Finance Minister Mangala Samaraweera said payments of capital and interest would reach US$2.84 billion (S$3.8 million) this year, mostly to repay loans for extravagant projects under former president Mahinda Rajapakse.
"The crisis will further worsen next year," Mr Samaraweera said in a statement, adding repayments are expected to soar to US$4.28 billion in 2019.
"Repayments will go to pay the debts that were obtained during the Rajapakse regime for the waste, fraud and corruption committed by the oligarchies of the Rajapakses," he added.
Foreign reserves totalled US$9.9 billion at the end of April, the central bank says.
Mr Samaraweera said Mr Rajapakse's administration secured two high-interest loans worth US$1.5 billion in the final year of its decade-long rule.
Officials say Mr Rajapakse relied heavily on China to finance his grand infrastructure projects but many ended up becoming a burden on Sri Lanka's US$87 billion economy.
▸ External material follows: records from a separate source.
Lemma a_dropped_send_is_lost_witness :
  payloads (wire (run Scenario.quiet Scenario.unlucky false
                    ([Closed] ++ CallSend "ping" :: [Elapse 1000; Fire 0 false; Opened])))
  = [].
Proof.
  refine (eq_trans (proj1 (a_dropped_send_is_lost Scenario.quiet Scenario.unlucky false
            [Closed] "ping" [Elapse 1000; Fire 0 false; Opened] _) _) _).
  - repeat constructor.
  - discriminate.
  - reflexivity.
Defined.


Lemma status_is_not_connected_after_a_loss_witness :
  getConnectionStatus
    (run Scenario.quiet Scenario.unlucky false
       ([Opened] ++ Closed :: [CallSend "ping"; CallDisconnect; Elapse 1000; Fire 0 false]))
  ≠ connected.
Proof.
  refine (proj1 (status_is_not_connected_after_a_loss Scenario.quiet Scenario.unlucky
    false [Opened] Closed [CallSend "ping"; CallDisconnect; Elapse 1000; Fire 0 false]
    _ _)).
  - by left.
  - repeat constructor.
Defined.

Lemma giving_up_is_final_witness :
  timeouts
    (run Scenario.quiet Scenario.unlucky true
       ([Elapse 1000; Fire 0 true; Elapse 2000; Fire 0 true; Elapse 4000; Fire 0 true;
         Elapse 8000; Fire 0 true; Elapse 16000; Fire 0 true]
        ++ [Closed; CallSend "ping"; Elapse 60000; Fire 0 false; Errored]))
  = [].
Proof.
  refine (proj1 (proj2 (giving_up_is_final Scenario.quiet Scenario.unlucky true
    [Elapse 1000; Fire 0 true; Elapse 2000; Fire 0 true; Elapse 4000; Fire 0 true;
     Elapse 8000; Fire 0 true; Elapse 16000; Fire 0 true]
    [Closed; CallSend "ping"; Elapse 60000; Fire 0 false; Errored] _ _ _ _))).
  - reflexivity.
  - reflexivity.
  - discriminate.
  - repeat constructor.
Defined.

End ClientUse.

(** ** More about the WebSocket hub *)
Module HubUse.
Import Hub Observe.

Lemma filter_ext_in {A} (P Q : A → Prop) `{!∀ x, Decision (P x), !∀ x, Decision (Q x)}
    (l : list A) :
  (∀ x, x ∈ l → P x ↔ Q x) → filter P l = filter Q l.
Proof.
  induction l as [|a l IH]; intros Hall; [done|].
  assert (Ha : P a ↔ Q a) by (apply Hall, elem_of_cons; by left).
  assert (Hl : filter P l = filter Q l).
  { apply IH. intros x Hx. apply Hall, elem_of_cons. by right. }
  destruct (decide (P a)) as [HP|HP].
  - rewrite !filter_cons_True by tauto. by rewrite Hl.
  - rewrite !filter_cons_False by tauto. done.
Qed.

Lemma filter_all {A} (P : A → Prop) `{!∀ x, Decision (P x)} (l : list A) :
  (∀ x, x ∈ l → P x) → filter P l = l.
Proof.
  induction l as [|a l IH]; intros Hall; [done|].
  rewrite filter_cons_True by (apply Hall, elem_of_cons; by left).
  rewrite IH; [done|]. intros x Hx. apply Hall, elem_of_cons. by right.
Qed.

Section WithSerializer.

Context {any : Type}.
Variable JSON_stringify : RealtimeData any → option string.

(** The `clients` set after the loop of [broadcast] over [l], as a list. *)
Lemma fanout_clients_eq m l : ∀ st,
  clients (foldl (send_to m) st l)
  = filter (λ c, ¬ (c ∈ l ∧ broken (sockets st c) = true)) (clients st).
Proof.
  induction l as [|x l IH]; intros st; cbn [foldl].
  - symmetry. apply filter_all. intros c _ [Hin _]. by apply not_elem_of_nil in Hin.
  - rewrite IH, HubFacts.send_to_clients.
    destruct (broken (sockets st x)) eqn:Hb.
    + unfold Set_delete. rewrite list_filter_filter. apply list_filter_iff.
      intros c. rewrite HubFacts.send_to_broken, elem_of_cons. split.
      * intros [Hno Hne] [[->|Hin] Hbc]; [done|]. by apply Hno.
      * intros Hno. split.
        -- intros [Hin Hbc]. apply Hno. split; [by right|done].
        -- intros ->. apply Hno. split; [by left|done].
    + apply list_filter_iff.
      intros c. rewrite HubFacts.send_to_broken, elem_of_cons. split.
      * intros Hno [[->|Hin] Hbc]; [congruence|]. by apply Hno.
      * intros Hno [Hin Hbc]. apply Hno. split; [by right|done].
Qed.

Lemma fanout_broken m l : ∀ st c,
  broken (sockets (foldl (send_to m) st l) c) = broken (sockets st c).
Proof.
  induction l as [|x l IH]; intros st c; cbn [foldl]; [done|].
  by rewrite IH, HubFacts.send_to_broken.
Qed.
The government which ousted Mr Rajapakse in 2015 was forced to lease to China a loss-making port commissioned by and named after the strongman leader in his home constituency of Hambantota in the south.
An international airport built in Mr Rajapakse's name met the same fate, with revenue insufficient to meet the salary bill.
Only one airline operates out of Rajapakse International and attempts to privatise the airport have not progressed.
Sri Lanka is currently drawing down a three-year US$1.5 billion bailout package negotiated with the International Monetary Fund (IMF) in June 2016 after facing a balance of payments crisis.
The government sharply raised domestic fuel prices earlier this month following pressure from the IMF and its central bank to reduce the burden of heavy subsidies on its struggling economy.
The IMF has said it will only release the next tranche of its bailout if the country adjusts fuel prices based on the cost of production.
The economy has been on the mend since the IMF bailout was approved but the 3.1 per cent growth figure for 2017 was slower than expected.